Ser herói como rotina

Arriscar-se para salvar outras pessoas – ou, por exemplo, o meio ambiente – é parte do cotidiano do bombeiro Saulo Amaral há mais de uma década. Nascido na cidade de João Monlevade, na região do Rio Doce, ele fez parte de um serviço voluntário de resgate depois de acompanhar, ao longo dos anos, os inúmeros acidentes na BR–381. Agora, coordena uma brigada que combate voluntariamente incêndios florestais na região. 

“O que me motiva, antes de tudo, é que eu gosto de pessoas, gosto da minha profissão. Eu também gosto de ajudar as pessoas. Para mim, fazer isso é a maior riqueza que eu tenho. É um prazer e um orgulho poder amparar alguém que precisa de atenção, de um socorro. Dar esperança é a melhor coisa que existe”, diz. 

Entre as tantas vezes que já se colocou diante de situações arriscadas para resgatar pessoas desconhecidas, uma delas fica em sua memória. “Tive uma experiência resgatando uma criança. Ele estava com a família em um táxi, e o veículo bateu na traseira de uma carreta. O motorista morreu, e o Gabriel estava muito mal, com várias fraturas. Me coloquei como o pai dele, o tranquilizei, disse que ia dar tudo certo. Ele ia perdendo a saturação e eu, como sou técnico de enfermagem, fazia o controle conforme a orientação do médico. Entregamos para a equipe do pronto-socorro e ele foi transferido para o Hospital João XXIII. Ficou um ano sem falar, mas depois voltou. Essa foi uma experiência que marcou minha vida. Foi no Dia das Crianças, em 2011, ele tinha 12 anos na época”. 

Segundo a psicóloga Simone Alípio, atitudes de heroísmo são mais comuns e naturais quando as pessoas apresentam um perfil de salvadoras. “Esses indivíduos geralmente são muito altruístas, querem salvar o mundo, ajudar a todos e resolver o problema de todo mundo. Muitas vezes eles também são pessoas fortes, confiantes e com um poder de resiliência muito alto”, observa. 

Nem todo mundo quer o bem

Por outro lado, existem também pessoas que se dispõem a ajudar tendo em vista algo que poderão ganhar com a atitude. “Pessoas que buscam reconhecimento podem acabar ajudando aos outros para serem vistas como fortes e serem valorizadas pela sociedade.

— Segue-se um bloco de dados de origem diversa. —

Lemma transaction_executor_throws_witness :
  Firesnap.transaction (SampleRun.runtime false false)
    (fun txn => Storage.storeCallback (sessId txn) SampleRun.post "afterSave" [];;
                IO.throw (Error "boom"))
    SampleRun.start
  = (Throw (Error "boom"),
     {| w_heap := SampleRun.start_heap; w_callbacks := []; w_next := 1; w_trace := [] |}).
Proof.
  apply (transaction_executor_throws (SampleRun.runtime false false)
           (fun txn => Storage.storeCallback (sessId txn) SampleRun.post "afterSave" [];;
                       IO.throw (Error "boom"))
           SampleRun.start (Error "boom")
           {| w_heap := SampleRun.start_heap;
              w_callbacks :=
                [("auto-0", [{| cb_model := SampleRun.post; cb_method := "afterSave";
                                cb_args := [] |}])];
              w_next := 1; w_trace := [] |}).
  reflexivity.
Defined.

End QueueFacts.

(** ** Model.delete and Collection.delete *)

Module DeleteFacts.
Import RunSpec RunFacts SaveFacts SessionFacts.

(** The hook phase of [save] and [delete]: the hook may change entities;
    nothing is queued, no id is drawn, and the call is the only event. *)
Lemma hook_phase_world rt method this (on : bool) w go w1 :
  (if on
   then r ← Instance.call_hook rt method this [];
        mret (negb (Validator.is_false r))
   else mret true) w = (Ok go, w1) ->
  w_callbacks w1 = w_callbacks w /\ w_next w1 = w_next w
  /\ w_trace w1 = w_trace w ++ (if on then [Called this method []] else []).
Proof.
  destruct on.
  - unfold Instance.call_hook, mbind, io_bind, IO.bind. cbn.
    destruct (hook rt method this [] (w_heap w)) as [e|[r h']]; [done|].
    cbn. by intros [= _ <-].
  - intros [= _ <-]. by rewrite app_nil_r.
Qed.

Lemma modify_Ok c a f w u w' :
  Instance.modify (VModel c a) f w = (Ok u, w') ->
  exists e, w_heap w !! a = Some e
            /\ w' = {| w_heap := <[a := f e]> (w_heap w); w_callbacks := w_callbacks w;
                       w_next := w_next w; w_trace := w_trace w |}.
Proof.
  unfold Instance.modify, Instance.read, mbind, io_bind, IO.bind. cbn.
  destruct (w_heap w !! a) as [e|]; [|done]. cbn. intros [= _ <-]. by exists e.
Qed.

(** Without a session in the options, the session is a batch of the
    library's own. *)
Lemma session_of_own params w sess w1 :
  Model.p_session params = None ->
  Model.session_of params w = (Ok sess, w1) -> internal sess = true.
Proof.
  unfold Model.session_of. intros ->. cbn. by intros [= <- _].
Qed.

(** X3. A [delete] that returns [false] (the [beforeDelete] hook
    returned [false], or the entity has no reference) has staged no write,
    queued no callback and created no session. *)
Theorem delete_false_no_effect rt depth this params w w' :
  Model.delete rt depth this params w = (Ok false, w') ->
  writes (w_trace w') = writes (w_trace w)
  /\ w_callbacks w' = w_callbacks w
  /\ w_next w' = w_next w.
Proof.
  unfold Model.delete. intros H.
  apply bind_Ok in H as (go & w1 & Hgo & H).
  apply hook_phase_world in Hgo as (Hc & Hn & Ht).
  assert (Hw : writes (w_trace w1) = writes (w_trace w)).
  { rewrite Ht. apply unstaged_writes.
    destruct (Model.callbacks_is _ _); [by apply Forall_singleton|done]. }
  destruct (negb go); [by injection H as <-|].
  apply bind_Ok in H as (e & w2 & He & H). apply read_world in He as ->.
  destruct (getRef e) as [ref|]; [|by injection H as <-].
  repeat (apply bind_Ok in H as (? & ? & _ & H)). done.
Qed.

Lemma delete_false_no_effect_witness :
  writes (w_trace (Model.delete (SampleRun.runtime false false) 1 SampleRun.post
                     Model.default_params SampleRun.start).2)
  = writes (w_trace SampleRun.start)
  /\ w_callbacks (Model.delete (SampleRun.runtime false false) 1 SampleRun.post
                    Model.default_params SampleRun.start).2
     = w_callbacks SampleRun.start
  /\ w_next (Model.delete (SampleRun.runtime false false) 1 SampleRun.post
               Model.default_params SampleRun.start).2
     = w_next SampleRun.start.
Proof.
  apply (delete_false_no_effect (SampleRun.runtime false false) 1 SampleRun.post
           Model.default_params SampleRun.start).
  vm_compute. reflexivity.
Defined.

Nesses casos, elas buscam um reconhecimento social de que são importantes, de que são indispensáveis. Há uma necessidade de se sentir útil. Geralmente, essas pessoas podem sofrer de alguma carência, algum vazio, terem a autoestima baixa e não encontrarem satisfação nelas mesmas e na vida”, explica Simone. 

Em um mundo marcado pelo uso de redes sociais e por uma midiatização do cotidiano, esses atos também podem ser motivados pela busca por algum tipo de exposição. “Diferentemente do herói que faz apenas pelo próprio instinto, sem buscar nada em troca, essas pessoas vão buscar um ganho social ou midiático, inclusive na internet”, diz João Gabriel.